As a child or as an exercise in your workplace, did you play a game of secrets? A game where you all sit in a circle, then you whisper a sentence in the ear of the person next to you. That person does the same to the person next to them. When it comes back to you, it is different than what you said.
You are at work, and a new girl starts. You like her and think you may become good friends as time goes on. But you start hearing stories about her. These stories are people gossiping about what they heard.
They say she was fired from her other job because she wasn’t any good at it. They know some individuals who use to work with her, and she was sleeping with the boss who is married. They say she had an abortion from that relationship.
You immediately start to form a different opinion of her. The thoughts of friendship fly out the window. You don’t want to be friends with someone like that!
The real story is; her boss was sexually harassing her. She went through the proper channels to report it, but her boss owned the company. She decided not to fight it anymore and put in her resignation. The boss had her fired saying she had stolen from him. He called Security and had her escorted off the property.
It was already dark outside; she was crying and upset, so she decided to walk home. Her home was only six blocks from her work. Her mind was thinking about the things that had happened and not on her safety. On her way home she was thrown into a dark alley by a man. The next morning she decided to take the “Morning After Pill.” She knew she could not take a chance nor could she raise a child.
After a lot of counseling and a tremendous amount of lost time, she is at your place of work and has to face the gossip and lies.

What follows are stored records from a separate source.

(** * Battery cell charging / discharging simulation

    A shallow embedding of the core of [battery_dashboard.py] and
    [enhanced_battery_dashboard.py]: the chemistry table, the state-of-charge
    function, the status classifier, the per-cell update rule and the task
    sequencer that lives in Streamlit's [st.session_state].

    Numbers.  The Python code computes with binary64 floats.  They are
    embedded here as exact rationals ([Q]): every comparison, [min], [max],
    [abs] and [round] keeps the shape it has in the source, and the rounding
    error of the float operations themselves is not modelled.  Equality of
    computed quantities is therefore stated with [==] on [Q].  What is
    stated of the update rule and of the summary is what rounding leaves
    standing: which way a value moves, the bounds it is clamped to, where a
    clamp is a fixed point, and bounds that are whole numbers; the exact
    size of a step and the update at which a clamp engages differ by an
    ulp.  Module [Binary64] repeats the numeric core on primitive floats,
    to measure the difference on a worked example.

    Exceptions.  The exceptions the modelled code can raise are the
    [ZeroDivisionError] of [calculate_soc_percentage], the [KeyError] of a
    dictionary subscript, and the [StreamlitAPIException] of a number input
    whose initial value lies outside its bounds; they are kept, as the
    [Raise] outcome.

    Time and randomness.  [datetime.now()] is an argument of the code that
    reads it (an instant in microseconds; one run of the script reads one
    instant), and the state of the [random] module is a field of the
    state. *)

From Stdlib Require Import ZArith QArith Qabs Qround Lia Lqa.
From Stdlib Require Import Bool List String Ascii DecimalString.
From Stdlib Require PrimFloat DecimalNat.
Import ListNotations.

Local Open Scope string_scope.
Local Open Scope Q_scope.

(** ** Outcomes of Python code *)

Inductive exn : Type :=
| ZeroDivisionError
| KeyError (key : string)
| StreamlitAPIException.

Inductive result (A : Type) : Type :=
| Ok (a : A)
| Raise (e : exn).

Arguments Ok {A} a.
Arguments Raise {A} e.

(** ** Python builtins on numbers *)

Module Py.

(** [a < b] as a boolean. *)
Definition ltb (a b : Q) : bool := negb (Qle_bool b a).

(** [a != b] *)
Definition neqb (a b : Q) : bool := negb (Qeq_bool a b).

(** [min(a, b)]: the first argument unless the second is strictly
    smaller. *)
Definition min (a b : Q) : Q := if ltb b a then b else a.

(** [max(a, b)]: the first argument unless the second is strictly
    larger. *)
Definition max (a b : Q) : Q := if ltb a b then b else a.

(** Round half to even, to an integer. *)
Definition round_half_even (x : Q) : Z :=
  let n := Qfloor x in
  let frac := x - inject_Z n in
  if ltb frac (1 # 2) then n
  else if ltb (1 # 2) frac then (n + 1)%Z
  else if Z.even n then n else (n + 1)%Z.

(** [round(x, ndigits)], of the exact value: where [x] is a decimal tie in
    exact arithmetic, Python, which rounds the binary64 value, may go the
    other way. *)
Definition round (x : Q) (ndigits : nat) : Q :=
  let p := inject_Z (10 ^ Z.of_nat ndigits) in
  inject_Z (round_half_even (x * p)) / p.

(** [str.lower()] on ASCII text; other characters are left as they are. *)
Definition lower_ascii (c : ascii) : ascii :=
  let n := nat_of_ascii c in
  if (65 <=? n)%nat && (n <=? 90)%nat then ascii_of_nat (n + 32) else c.

Fixpoint lower (s : string) : string :=
  match s with
  | EmptyString => EmptyString
  | String c r => String (lower_ascii c) (lower r)
  end.

(** [str.upper()] on ASCII text; other characters are left as they are
    (Python maps a few of them to ASCII letters). *)
Definition upper_ascii (c : ascii) : ascii :=
  let n := nat_of_ascii c in
  if (97 <=? n)%nat && (n <=? 122)%nat then ascii_of_nat (n - 32) else c.

Fixpoint upper (s : string) : string :=
  match s with
  | EmptyString => EmptyString
  | String c r => String (upper_ascii c) (upper r)
  end.

(** [str(n)] for a non-negative integer, as an f-string prints it. *)
Definition str_of_nat (n : nat) : string :=
  NilZero.string_of_uint (Nat.to_uint n).

End Py.

(** ** The chemistry table *)

Record cell_specs : Type := mk_specs {
  spec_nominal_voltage : Q;
  spec_min_voltage : Q;
  spec_max_voltage : Q;
  spec_nominal_capacity : Q
}.

Definition get_cell_specs (cell_type : string) : cell_specs :=
  if String.eqb (Py.lower cell_type) "lfp" then
    mk_specs 3.2 2.8 3.6 100
  else if String.eqb (Py.lower cell_type) "nmc" then
    mk_specs 3.6 3.2 4.0 120
  else
    mk_specs 3.7 3.0 4.2 110.

(** ** State of charge *)

(** [max(0, min(100, ((voltage - min_voltage) / (max_voltage - min_voltage)) * 100))];
    the division raises [ZeroDivisionError] when the two bounds coincide. *)
Definition calculate_soc_percentage (voltage min_voltage max_voltage : Q)
  : result Q :=
  if Qeq_bool (max_voltage - min_voltage) 0 then Raise ZeroDivisionError
  else Ok (Py.max 0 (Py.min 100
             (((voltage - min_voltage) / (max_voltage - min_voltage)) * 100))).

(** The clamp of the specification, [clamp(lo, hi, x)]. *)
Definition clamp (lo hi x : Q) : Q :=
  if Qlt_le_dec x lo then lo else if Qlt_le_dec hi x then hi else x.

(** ** The status classifier *)

(** [get_cell_status(current)] of [battery_dashboard.py]. *)
Module Basic.

Definition get_cell_status (current : Q) : string * string :=
  if Py.ltb 0.1 current then ("Charging", "charging")
  else if Py.ltb current (-0.1) then ("Discharging", "discharging")
  else ("Idle", "idle").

What will you do? Will you listen to the stories of deception they tell you? Will you let those stories form a negative opinion of her? Or will you stop worrying about what others say and get to know her to develop your views?
The story I have told is fictional, but it is not so far from reality. Any part or all of it could have happened to any person today. People can be mean and unkind. People gossip about anything they think may get themselves attention.
Yes, gossip is about personal attention. If you tell some juicy gossip everyone will be seeking you out to see if the story is true. You will appear to have more friends for a short time and feel more important.
We all need to give others a chance at life. We need to look for the good in others until proven wrong. Yes, some of those people may be evil but when you take a relationship slow you will know who they are.
Please be kind because the new person in your office may need a friend just like you. She may have gone through some tough times. She may need your kindness to be able to forgive herself for the horrible things that were not her fault.